The number of resale HDB flats exchanging hands in April rose by 10.3%, a positive sign despite prices remaining level. The last time sales volume exceeded the 1,800-unit mark was in October 2012. 1,828 units were sold in April this year.
Though property analysts are wary about calling this a market rebound, the increase in transactions could mean an eventual decrease in the number of resale flats available. Depending on how far the price gap between private property and resale HDB flats goes, the diminishing stock of resale flats in the market may entice buyers to purchase sooner rather than later. And the increase in rarity could also mean the increase in prices.

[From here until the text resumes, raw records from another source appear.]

Lemma slow_literal_ok s base cut syms s1 ml ms flush :
  inv s base cut syms -> slow_kept s base cut -> 0 < d_lookahead s -> is_rehashed s s1 -> here s s1 -> d_match_available s = 1 -> 0 <= ml <= MAX_MATCH -> (MIN_MATCH <= ml -> ml <= d_lookahead s /\ match_ok s ms ml) ->
  exists s' c, slow_literal (scratch s1 ml (d_match_length s) (d_match_start s) (d_match_available s) ms) = Some (s', c) /\ iteration flush s s' c.
Proof.
  intros I K Hl Hre Hh Ka Hml Hm. assert (Hre' := Hre). destruct Hre' as (h & p & d & -> & L1 & L2). rewrite scratch_rehashed, Ka. assert (K' := K). destruct K' as (_ & K2 & -> & _). specialize (K2 Ka). assert (C := inv_core _ _ _ _ _ _ _ _ _ _ I). rewrite Ka in *.
  set (w := scratch s ml (d_match_length s) (d_match_start s) 1 ms). assert (I' : inv w base (base + d_strstart s - 1) syms) by (apply inv_scratch; exact I).
  assert (F : hfields w = hfields s /\ mfields w = (ml, ms, 1) /\ z_avail_in (d_strm w) = z_avail_in (d_strm s) /\ d_strstart w = d_strstart s /\ d_lookahead w = d_lookahead s) by done. clearbody w. destruct F as (F1 & F2 & F3 & F4 & F5). rewrite <- F4 in I'.
  destruct (slow_literal_sent w base syms h p d I' ltac:(lia) ltac:(lia)) as (s2 & syms2 & E & (w1 & (t & Ew1) & Hs) & St & R & Hy & Hlo & Hav). rewrite E. clear E.
  destruct (blocked_fields _ _ Hs) as (B1 & B2 & B3). assert (W : hfields w1 = hfields w /\ mfields w1 = mfields w /\ z_avail_in (d_strm w1) = z_avail_in (d_strm w)) by (rewrite Ew1; done). destruct W as (W1 & W2 & W3). rewrite W1, F1 in B1. rewrite W2, F2 in B2. rewrite W3, F3 in B3.
  clear Ew1 Hs W1 W2 W3. unfold mfields in B2. injection B2 as B4 B5 B6. rewrite <- B4, <- B5 in Hm. rewrite <- B4 in Hml.
  destruct (slow_moved s base _ syms s2 h p d C K Hre Hh Hl B1 B3 B6 Hml Hm) as (Hd & K3 & Hlt). assert (Hf := B1). unfold hfields in Hf. injection Hf as E1 E2 E3 E4 E5 E6 E7 E8 E9 E10 E11 E12 E13 E14 E15.
  apply (stopped_step s2 base _ syms2 1) in St; [|lia]. rewrite F4 in St. apply (stopped_rehash P lit total s0 base0 start _ (rehashed (s2 <| d_strstart := d_strstart s2 + 1 |> <| d_lookahead := d_lookahead s2 - 1 |>) h p d)) in St; [| |exact Hd].
  2:{ exists h, p, d. split; [reflexivity|]. dsimp. rewrite L1, L2. split; congruence. }
  eexists _, _. split; [reflexivity|]. destruct (Z.eqb_spec (z_avail_out (d_strm s2)) 0) as [Ez|Hnz].
  - exists base, (base + d_strstart s), syms2. split; [exact St|]. split; [exact K3|]. split; [exact R|]. split; [exact Hy|]. split; [exact Hlo|]. by left.
  - split; [|exact Hlt]. destruct Hav as [|D]; [done|]. exists base, (base + d_strstart s), syms2. split; [|exact K3]. split; [exact St|exact D|exact R].
Qed.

For the moment however, the buyers may still have the upper hand as most are buying only after having waited for prices to fall. The cash-over-valuation prices are almost all gone, and with the purchasing process adjusted, buyers are less likely to fork out additional monies above the valuation price. In addition, data pertaining to resale flat prices can now be more easily accessed, thus buyers are seldom willing to succumb to sellers’ high asking prices.
HDB flat prices have stagnated for almost a year now, though the fluctuation either ways has not been drastic. Last month for example, 3-room flat prices rose by 0.6 per cent though 5-room flat prices fell by 0.9 per cent. This could be an indication of what the buyers are now looking for. As the population and policies shift, the property market will also need to adapt quickly to their changing needs.